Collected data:
****************************************

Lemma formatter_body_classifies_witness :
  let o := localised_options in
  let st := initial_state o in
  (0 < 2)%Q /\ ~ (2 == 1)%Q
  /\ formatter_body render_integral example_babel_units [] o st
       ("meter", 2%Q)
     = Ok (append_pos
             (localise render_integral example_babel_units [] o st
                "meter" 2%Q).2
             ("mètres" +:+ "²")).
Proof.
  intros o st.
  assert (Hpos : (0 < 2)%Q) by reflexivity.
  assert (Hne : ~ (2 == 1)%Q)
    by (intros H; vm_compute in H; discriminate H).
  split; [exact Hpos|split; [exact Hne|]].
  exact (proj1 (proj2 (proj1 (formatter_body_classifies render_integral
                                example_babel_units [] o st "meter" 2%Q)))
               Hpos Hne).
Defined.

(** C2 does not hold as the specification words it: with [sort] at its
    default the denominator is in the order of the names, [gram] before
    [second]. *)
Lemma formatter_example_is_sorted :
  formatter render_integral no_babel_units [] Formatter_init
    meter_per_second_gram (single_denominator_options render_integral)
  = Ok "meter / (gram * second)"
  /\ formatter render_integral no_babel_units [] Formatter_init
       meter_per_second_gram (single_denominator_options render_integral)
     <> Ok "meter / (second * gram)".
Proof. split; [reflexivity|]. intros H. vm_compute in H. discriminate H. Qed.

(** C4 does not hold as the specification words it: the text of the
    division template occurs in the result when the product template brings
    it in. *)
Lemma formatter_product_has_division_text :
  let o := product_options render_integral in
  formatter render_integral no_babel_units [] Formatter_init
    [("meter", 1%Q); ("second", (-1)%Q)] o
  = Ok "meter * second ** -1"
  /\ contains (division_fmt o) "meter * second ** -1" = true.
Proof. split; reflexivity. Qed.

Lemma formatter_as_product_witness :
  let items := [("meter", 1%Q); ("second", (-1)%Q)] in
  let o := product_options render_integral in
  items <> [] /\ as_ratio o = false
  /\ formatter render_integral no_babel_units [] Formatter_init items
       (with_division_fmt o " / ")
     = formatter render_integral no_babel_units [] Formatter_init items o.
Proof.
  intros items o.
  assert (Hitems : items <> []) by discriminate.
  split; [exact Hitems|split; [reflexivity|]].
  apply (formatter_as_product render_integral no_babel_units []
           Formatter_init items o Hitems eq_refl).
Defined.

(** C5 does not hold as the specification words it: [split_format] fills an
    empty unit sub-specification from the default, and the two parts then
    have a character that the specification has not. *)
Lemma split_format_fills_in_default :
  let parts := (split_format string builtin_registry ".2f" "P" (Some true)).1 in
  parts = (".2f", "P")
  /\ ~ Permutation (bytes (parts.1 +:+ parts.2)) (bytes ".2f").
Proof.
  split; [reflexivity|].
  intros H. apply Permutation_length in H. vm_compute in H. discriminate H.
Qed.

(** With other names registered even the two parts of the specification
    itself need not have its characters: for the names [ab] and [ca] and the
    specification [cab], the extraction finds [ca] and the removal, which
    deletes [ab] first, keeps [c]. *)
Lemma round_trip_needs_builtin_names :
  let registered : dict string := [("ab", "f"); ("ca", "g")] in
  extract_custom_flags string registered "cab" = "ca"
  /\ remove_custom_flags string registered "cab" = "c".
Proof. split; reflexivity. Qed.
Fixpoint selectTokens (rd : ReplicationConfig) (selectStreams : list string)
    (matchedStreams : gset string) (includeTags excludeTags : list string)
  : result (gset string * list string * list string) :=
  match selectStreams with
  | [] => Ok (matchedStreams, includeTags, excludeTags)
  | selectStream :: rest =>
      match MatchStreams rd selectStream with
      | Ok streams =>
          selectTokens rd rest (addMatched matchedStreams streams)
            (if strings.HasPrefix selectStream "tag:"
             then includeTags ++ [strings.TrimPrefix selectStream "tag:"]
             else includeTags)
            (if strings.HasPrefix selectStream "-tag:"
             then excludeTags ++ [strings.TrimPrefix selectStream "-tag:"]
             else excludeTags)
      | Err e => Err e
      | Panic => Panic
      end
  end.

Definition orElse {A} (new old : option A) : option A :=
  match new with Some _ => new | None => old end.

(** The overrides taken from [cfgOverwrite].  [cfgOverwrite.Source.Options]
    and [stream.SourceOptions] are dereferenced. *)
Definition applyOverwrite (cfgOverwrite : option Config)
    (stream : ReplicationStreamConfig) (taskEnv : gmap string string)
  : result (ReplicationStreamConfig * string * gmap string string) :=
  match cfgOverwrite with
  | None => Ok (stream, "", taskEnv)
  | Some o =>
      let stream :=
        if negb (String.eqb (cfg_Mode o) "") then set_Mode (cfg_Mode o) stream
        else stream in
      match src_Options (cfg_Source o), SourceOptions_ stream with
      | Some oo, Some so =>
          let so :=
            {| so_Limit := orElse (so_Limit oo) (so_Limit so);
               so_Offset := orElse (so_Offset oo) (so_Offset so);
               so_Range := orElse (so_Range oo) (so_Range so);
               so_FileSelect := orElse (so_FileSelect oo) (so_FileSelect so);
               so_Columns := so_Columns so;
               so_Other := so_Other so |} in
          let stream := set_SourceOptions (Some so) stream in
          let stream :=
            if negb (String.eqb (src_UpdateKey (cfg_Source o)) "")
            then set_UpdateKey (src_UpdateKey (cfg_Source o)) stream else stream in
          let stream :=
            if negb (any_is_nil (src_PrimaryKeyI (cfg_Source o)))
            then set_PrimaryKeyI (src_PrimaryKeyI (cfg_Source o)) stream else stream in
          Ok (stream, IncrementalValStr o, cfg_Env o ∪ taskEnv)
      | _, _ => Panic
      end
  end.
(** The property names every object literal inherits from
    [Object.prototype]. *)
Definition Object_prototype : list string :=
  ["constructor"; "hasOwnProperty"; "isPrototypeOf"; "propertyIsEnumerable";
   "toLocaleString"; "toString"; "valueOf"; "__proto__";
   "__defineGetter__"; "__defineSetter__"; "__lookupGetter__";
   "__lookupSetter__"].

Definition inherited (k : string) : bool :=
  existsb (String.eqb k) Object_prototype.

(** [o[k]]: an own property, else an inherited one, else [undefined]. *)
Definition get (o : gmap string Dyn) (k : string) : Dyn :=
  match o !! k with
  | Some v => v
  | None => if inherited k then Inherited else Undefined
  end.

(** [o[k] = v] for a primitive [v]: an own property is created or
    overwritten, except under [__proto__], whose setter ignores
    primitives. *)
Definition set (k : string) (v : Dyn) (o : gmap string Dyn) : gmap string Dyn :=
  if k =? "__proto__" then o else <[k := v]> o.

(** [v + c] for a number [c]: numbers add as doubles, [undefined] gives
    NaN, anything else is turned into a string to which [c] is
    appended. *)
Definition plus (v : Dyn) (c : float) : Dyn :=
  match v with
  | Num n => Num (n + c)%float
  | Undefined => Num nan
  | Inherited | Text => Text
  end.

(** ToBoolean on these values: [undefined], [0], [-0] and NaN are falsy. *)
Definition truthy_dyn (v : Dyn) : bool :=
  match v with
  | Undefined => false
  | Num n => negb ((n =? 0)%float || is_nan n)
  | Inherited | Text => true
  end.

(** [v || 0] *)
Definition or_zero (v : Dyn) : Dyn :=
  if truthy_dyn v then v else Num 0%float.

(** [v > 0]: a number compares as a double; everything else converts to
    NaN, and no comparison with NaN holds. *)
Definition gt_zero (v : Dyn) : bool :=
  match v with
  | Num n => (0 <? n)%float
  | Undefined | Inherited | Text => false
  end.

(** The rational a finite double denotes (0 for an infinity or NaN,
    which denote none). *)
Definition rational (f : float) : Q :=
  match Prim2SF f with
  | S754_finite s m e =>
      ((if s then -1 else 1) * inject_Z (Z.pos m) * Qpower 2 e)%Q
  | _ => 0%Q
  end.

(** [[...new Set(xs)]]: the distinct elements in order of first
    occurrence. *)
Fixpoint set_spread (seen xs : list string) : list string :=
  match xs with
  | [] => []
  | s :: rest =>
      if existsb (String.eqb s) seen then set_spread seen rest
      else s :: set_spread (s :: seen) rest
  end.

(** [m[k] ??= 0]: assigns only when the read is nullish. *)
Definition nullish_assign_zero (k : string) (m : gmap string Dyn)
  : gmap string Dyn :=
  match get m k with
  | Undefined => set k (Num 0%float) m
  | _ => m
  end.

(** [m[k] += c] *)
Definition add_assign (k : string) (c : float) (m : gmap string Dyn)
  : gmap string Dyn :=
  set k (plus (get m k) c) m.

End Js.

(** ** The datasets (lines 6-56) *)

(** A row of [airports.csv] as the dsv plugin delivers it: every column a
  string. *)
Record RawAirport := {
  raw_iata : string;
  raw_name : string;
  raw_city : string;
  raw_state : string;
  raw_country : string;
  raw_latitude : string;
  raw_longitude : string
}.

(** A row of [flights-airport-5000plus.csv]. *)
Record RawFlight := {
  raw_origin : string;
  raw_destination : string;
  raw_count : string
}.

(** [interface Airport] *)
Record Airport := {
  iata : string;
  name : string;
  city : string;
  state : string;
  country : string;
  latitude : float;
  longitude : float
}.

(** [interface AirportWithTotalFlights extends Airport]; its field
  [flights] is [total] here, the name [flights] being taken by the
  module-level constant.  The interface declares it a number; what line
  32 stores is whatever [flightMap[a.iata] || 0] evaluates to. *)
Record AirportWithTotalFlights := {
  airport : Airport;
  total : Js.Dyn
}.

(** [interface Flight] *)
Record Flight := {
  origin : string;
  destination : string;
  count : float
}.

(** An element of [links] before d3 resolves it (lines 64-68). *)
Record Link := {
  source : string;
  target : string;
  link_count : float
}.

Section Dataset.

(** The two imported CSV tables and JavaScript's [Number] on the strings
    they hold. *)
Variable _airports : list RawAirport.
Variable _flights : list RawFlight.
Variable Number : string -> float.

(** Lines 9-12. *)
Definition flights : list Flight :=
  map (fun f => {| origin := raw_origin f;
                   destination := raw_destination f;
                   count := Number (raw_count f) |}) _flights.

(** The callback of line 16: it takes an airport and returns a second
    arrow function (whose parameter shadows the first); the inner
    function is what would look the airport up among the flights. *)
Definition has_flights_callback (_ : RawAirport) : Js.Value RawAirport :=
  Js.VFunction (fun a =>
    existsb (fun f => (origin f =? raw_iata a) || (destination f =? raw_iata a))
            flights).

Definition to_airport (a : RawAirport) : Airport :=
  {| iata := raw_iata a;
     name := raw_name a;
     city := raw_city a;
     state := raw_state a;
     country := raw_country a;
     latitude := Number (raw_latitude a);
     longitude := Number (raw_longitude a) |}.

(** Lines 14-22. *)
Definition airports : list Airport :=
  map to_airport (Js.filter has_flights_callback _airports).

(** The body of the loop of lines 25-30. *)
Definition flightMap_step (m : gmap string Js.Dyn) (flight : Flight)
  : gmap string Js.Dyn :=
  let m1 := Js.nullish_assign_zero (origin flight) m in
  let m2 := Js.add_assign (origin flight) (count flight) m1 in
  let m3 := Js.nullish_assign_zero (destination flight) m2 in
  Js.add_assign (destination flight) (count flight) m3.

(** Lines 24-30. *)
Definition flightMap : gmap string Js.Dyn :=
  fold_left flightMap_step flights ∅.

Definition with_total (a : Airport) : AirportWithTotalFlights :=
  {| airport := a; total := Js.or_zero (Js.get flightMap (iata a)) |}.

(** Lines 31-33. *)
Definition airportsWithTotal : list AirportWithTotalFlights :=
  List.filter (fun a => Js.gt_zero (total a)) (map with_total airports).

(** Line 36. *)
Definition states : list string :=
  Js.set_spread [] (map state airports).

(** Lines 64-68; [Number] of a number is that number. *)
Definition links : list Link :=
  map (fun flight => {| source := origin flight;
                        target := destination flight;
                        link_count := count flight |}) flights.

****************************************

#### [What you will do]
The required output is every line of the entries, starting at the one that contains "(** Lines 64-68;" and ending at the last, copied exactly.

#### [Exercise result]
(** Lines 64-68; [Number] of a number is that number. *)
Definition links : list Link :=
  map (fun flight => {| source := origin flight;
                        target := destination flight;
                        link_count := count flight |}) flights.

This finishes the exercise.